◆ Task prompt ◆
For each line of the material, check for the string "newAISchema"; then state how many lines had it, giving only the number.

◆ Task input ◆
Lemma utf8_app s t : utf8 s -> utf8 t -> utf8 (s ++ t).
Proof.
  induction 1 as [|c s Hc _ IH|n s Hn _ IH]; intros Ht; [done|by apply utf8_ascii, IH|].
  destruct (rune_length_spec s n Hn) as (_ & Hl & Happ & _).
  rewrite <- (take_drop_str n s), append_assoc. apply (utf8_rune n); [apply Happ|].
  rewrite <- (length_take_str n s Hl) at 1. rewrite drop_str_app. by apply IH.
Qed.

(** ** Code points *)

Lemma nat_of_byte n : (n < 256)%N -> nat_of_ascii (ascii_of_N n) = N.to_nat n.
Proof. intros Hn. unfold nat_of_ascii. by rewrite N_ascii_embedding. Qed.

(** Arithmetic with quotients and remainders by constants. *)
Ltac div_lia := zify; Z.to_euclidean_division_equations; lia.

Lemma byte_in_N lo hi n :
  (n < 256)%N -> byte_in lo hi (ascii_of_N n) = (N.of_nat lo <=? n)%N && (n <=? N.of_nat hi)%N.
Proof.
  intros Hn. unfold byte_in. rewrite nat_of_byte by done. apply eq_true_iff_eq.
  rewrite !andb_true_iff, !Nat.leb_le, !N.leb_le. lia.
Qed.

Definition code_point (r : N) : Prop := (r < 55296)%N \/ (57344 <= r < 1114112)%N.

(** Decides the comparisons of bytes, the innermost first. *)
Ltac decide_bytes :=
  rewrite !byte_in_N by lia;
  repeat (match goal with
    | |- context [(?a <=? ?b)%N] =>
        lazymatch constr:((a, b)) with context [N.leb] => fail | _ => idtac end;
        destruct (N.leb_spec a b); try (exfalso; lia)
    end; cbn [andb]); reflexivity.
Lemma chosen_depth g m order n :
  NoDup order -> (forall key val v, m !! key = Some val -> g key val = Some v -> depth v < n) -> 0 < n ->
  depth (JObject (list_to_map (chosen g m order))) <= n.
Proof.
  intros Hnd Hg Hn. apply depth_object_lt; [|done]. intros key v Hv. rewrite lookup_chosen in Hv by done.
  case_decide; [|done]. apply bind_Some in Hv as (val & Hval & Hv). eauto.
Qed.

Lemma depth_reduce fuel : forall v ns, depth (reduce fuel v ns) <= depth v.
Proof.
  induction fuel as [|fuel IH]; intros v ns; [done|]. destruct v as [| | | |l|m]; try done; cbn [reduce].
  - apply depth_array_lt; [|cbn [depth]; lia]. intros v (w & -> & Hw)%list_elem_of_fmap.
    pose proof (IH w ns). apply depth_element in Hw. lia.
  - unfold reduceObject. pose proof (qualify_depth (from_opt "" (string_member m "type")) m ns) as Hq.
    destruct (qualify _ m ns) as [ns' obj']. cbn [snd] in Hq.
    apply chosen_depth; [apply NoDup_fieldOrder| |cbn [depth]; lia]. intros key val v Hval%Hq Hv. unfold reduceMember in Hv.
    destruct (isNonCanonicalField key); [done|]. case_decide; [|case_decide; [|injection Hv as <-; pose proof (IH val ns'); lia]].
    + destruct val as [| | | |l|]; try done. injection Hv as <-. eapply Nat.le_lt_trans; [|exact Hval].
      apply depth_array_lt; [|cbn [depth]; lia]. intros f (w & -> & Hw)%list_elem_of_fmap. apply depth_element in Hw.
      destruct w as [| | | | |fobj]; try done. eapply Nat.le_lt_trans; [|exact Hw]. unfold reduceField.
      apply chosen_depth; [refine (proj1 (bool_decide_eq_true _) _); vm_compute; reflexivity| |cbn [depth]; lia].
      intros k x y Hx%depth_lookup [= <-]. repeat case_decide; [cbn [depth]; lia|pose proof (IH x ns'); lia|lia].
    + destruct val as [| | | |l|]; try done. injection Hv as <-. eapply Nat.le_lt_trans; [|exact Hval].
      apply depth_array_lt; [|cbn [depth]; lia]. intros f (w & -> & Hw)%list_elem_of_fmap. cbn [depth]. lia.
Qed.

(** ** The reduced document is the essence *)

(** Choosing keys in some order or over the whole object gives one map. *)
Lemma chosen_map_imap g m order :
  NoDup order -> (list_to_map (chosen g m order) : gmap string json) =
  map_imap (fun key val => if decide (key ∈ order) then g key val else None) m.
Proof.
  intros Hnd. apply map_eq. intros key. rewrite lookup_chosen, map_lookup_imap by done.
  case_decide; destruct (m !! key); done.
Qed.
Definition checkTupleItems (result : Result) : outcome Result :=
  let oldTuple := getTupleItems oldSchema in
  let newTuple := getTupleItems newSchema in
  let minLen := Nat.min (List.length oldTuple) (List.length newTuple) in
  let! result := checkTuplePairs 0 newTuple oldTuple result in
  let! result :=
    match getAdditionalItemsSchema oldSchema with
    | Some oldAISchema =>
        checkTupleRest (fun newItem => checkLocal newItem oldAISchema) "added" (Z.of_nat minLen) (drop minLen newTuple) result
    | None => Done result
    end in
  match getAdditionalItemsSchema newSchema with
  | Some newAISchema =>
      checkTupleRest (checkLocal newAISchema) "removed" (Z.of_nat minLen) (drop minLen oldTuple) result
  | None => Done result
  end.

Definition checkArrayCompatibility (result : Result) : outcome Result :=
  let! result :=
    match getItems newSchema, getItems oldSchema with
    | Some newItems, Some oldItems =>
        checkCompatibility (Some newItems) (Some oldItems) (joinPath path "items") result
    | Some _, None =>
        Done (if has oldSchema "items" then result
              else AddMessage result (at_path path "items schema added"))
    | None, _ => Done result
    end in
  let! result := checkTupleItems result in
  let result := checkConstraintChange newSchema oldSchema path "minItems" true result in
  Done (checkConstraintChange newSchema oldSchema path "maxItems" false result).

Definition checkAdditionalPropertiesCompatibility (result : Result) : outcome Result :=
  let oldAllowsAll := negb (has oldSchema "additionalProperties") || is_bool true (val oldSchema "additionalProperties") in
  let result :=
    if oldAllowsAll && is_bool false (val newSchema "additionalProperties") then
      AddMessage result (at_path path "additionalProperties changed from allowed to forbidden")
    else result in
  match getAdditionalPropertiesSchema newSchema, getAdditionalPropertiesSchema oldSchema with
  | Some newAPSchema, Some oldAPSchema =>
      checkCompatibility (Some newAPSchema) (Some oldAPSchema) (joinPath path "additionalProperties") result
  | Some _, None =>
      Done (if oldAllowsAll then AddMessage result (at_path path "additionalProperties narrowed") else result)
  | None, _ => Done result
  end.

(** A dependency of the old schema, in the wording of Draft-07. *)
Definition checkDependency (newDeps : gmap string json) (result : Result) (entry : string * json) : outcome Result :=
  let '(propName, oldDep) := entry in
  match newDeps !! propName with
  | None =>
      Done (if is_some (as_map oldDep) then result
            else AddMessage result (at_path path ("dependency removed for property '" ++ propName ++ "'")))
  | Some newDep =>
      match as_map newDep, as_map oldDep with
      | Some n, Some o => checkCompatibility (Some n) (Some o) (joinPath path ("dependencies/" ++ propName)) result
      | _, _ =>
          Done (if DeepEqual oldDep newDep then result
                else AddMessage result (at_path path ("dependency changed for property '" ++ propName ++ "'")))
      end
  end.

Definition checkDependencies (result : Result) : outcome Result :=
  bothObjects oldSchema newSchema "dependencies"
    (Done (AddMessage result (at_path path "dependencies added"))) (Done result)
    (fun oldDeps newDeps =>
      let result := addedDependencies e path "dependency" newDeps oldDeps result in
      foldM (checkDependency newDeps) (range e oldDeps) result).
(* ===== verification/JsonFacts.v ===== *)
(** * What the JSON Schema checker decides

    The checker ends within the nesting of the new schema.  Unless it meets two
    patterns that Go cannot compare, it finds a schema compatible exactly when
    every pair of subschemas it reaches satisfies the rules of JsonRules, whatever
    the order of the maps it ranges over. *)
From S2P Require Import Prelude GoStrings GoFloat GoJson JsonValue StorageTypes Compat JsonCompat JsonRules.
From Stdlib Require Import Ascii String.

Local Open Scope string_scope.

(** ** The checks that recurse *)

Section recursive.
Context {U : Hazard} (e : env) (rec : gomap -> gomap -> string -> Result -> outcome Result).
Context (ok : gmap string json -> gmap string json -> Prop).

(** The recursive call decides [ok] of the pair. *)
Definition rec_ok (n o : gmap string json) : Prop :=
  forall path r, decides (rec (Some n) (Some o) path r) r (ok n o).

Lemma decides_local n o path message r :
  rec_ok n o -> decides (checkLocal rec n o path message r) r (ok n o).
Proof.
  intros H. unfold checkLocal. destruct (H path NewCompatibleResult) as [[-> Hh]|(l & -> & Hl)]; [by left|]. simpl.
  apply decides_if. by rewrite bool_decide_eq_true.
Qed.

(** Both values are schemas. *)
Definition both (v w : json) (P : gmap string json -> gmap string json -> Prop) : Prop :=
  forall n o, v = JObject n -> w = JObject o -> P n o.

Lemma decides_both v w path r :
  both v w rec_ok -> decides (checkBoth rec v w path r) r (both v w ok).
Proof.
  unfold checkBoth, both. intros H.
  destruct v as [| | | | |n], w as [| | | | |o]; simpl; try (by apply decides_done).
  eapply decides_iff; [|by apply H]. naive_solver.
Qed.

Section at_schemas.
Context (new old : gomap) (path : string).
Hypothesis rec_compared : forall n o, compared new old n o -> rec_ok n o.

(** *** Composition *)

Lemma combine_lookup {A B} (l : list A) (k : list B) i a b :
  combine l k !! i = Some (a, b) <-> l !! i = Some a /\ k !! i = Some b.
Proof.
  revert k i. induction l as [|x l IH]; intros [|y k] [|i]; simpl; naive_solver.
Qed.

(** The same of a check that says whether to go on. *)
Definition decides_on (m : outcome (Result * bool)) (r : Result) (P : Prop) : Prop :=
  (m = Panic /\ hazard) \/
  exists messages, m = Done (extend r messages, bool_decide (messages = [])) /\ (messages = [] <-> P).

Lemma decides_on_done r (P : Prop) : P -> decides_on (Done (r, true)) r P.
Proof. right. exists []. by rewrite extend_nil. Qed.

◆ Output of the exercise ◆
2